Next-gen funds will be active/passive hybrids: Cerulli

Demand is up for strategies that perform like actively managed funds but with lower fees, such as smart beta and 'active' exchange-traded funds (ETFs), said a Cerulli analyst.

With active-passive hybrid mutual funds likely to dominate the future, the historical debate over active versus passive funds is destined to become a thing of the past, according to the latest issue of The Cerulli Edge—Global Edition.

“An investment model—structured around service provision and its high level of value rather than sales of yet another active equity fund—looks set to provide an alternative to active management fees,” said Justina Deveikyte, associate director, European institutional research at Cerulli Associates.

Demand is up for strategies that perform like actively managed funds but with lower fees, such as smart beta and “active” exchange-traded funds (ETFs). In the fixed income arena, such ETFs offer investors access to funds with higher or lower allocations to certain issuers.

“The market for “ETFs offering hand-picked, then packaged-up, basket exposure to broad themes such as robotics, climate, or rapid urbanization, is set to thrive,” said Deveikyte.

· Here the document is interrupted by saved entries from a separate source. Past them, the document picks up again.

(** X7: when the font file opens, [main] runs to its end without a fault
    and without the message about the file; it goes through the six test
    cases in order, 324 trials in all, each case sweeping the same 54
    parameter triples. *)
Theorem main_runs_six_sweeps (P : CoreText) (O : Posix) (fileHandle : FILE O) :
  fopen O SFNS "rb" = Some fileHandle →
  ending (main P O) = None
  ∧ length (trials (main P O)) = 324%nat
  ∧ parameters <$> trials (main P O) = concat (replicate 6 (nth_parameters <$> seq 0 54))
  ∧ count_lines "Could not open: %s\n" (trace (main P O)) = 0%nat
  ∧ List.filter (is_printf "Case: %s\n") (trace (main P O))
    = [Printf "Case: %s\n" [ArgString "SystemUI size 24"];
       Printf "Case: %s\n" [ArgString SFNS];
       Printf "Case: %s\n" [ArgString "SystemUI size 17.00"];
       Printf "Case: %s\n" [ArgString "SystemUI size 17.01"];
       Printf "Case: %s\n" [ArgString "SystemUI size 95.99"];
       Printf "Case: %s\n" [ArgString "SystemUI size 96.00"]].
Proof.
  intros Hopen. rewrite (main_opened_file P O fileHandle Hopen).
  unfold ending, trials at 1 2, count_lines. cbn [trace result].
  assert (∀ (format : string) (keep : string → list event),
            (∀ c : Font P * string,
               List.filter (is_printf format)
                 (trace (run_case P {| font := Some c.1; name := c.2 |})) = keep c.2) →
            List.filter (is_printf format)
              (flat_map (λ c, trace (run_case P {| font := Some c.1; name := c.2 |}))
                 (test_fonts P O fileHandle))
            = flat_map (λ c, keep c.2) (test_fonts P O fileHandle)) as Hfilter.
  { intros format keep Hkeep. rewrite filter_flat_map. apply flat_map_ext. intros c.
    apply Hkeep. }
  split; [reflexivity|]. split; [|split; [|split]].
  - unfold test_fonts. cbn [flat_map]. rewrite !length_app.
    rewrite <- !(length_fmap parameters), !run_case_parameters. reflexivity.
  - unfold trials at 1. cbn [result].
    rewrite fmap_flat_map. unfold test_fonts. cbn [flat_map fst snd].
    rewrite !run_case_parameters. reflexivity.
  - rewrite (Hfilter _ (λ _, [])); [reflexivity|].
    intros c. apply filter_run_case_absent; [discriminate..|by vm_compute].
  - rewrite (Hfilter _ (λ label, [Printf "Case: %s\n" [ArgString label]])); [reflexivity|].
    intros c. apply filter_run_case_label.
Qed.

Lemma main_runs_six_sweeps_witness :
  ending (main Sample.consistent Sample.unreadable_file) = None
  ∧ length (trials (main Sample.consistent Sample.unreadable_file)) = 324%nat.
Proof.
  destruct (main_runs_six_sweeps Sample.consistent Sample.unreadable_file tt eq_refl)
    as (Hend & Hlength & _).
  by split.
Defined.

When Britain’s state-sponsored defined contribution plan, the National Employment Savings Trust (NEST), sought external private credit managers for its investment mandates, it chose managers who could provide innovative “evergreen, scalable” fund structures. Such structures were deemed better able to meet the liquidity and legal needs of NEST participants better than closed-end funds with limited lives.

As retirement plans migrate from a focus on fees and price to value and outcomes, more asset managers will offer a mix of self-advisory mandates that provide portfolio-allocation tools or risk-and-performance tools.

Alternatively, instead of creating a wide array of products themselves, asset managers may increasingly source strategies from expert boutique fund managers in a more consumer-centric business model.

“Straightforward active equity will continue to face strong headwinds, yet the distinction between active and passive is starting to soften. The trend for thematic exposure, and the industry’s shift to services rather than products, promises new avenues for growth,” said Deveikyte.

Other findings from Cerulli

Liberalization of the financial market in China is giving rise to potential new opportunities for foreign managers in the country, including retail funds, retirement assets, institutional investors, high-net-worth individuals, and foreign investments. Cerulli believes that global managers with good track records in certain specialized areas have an advantage.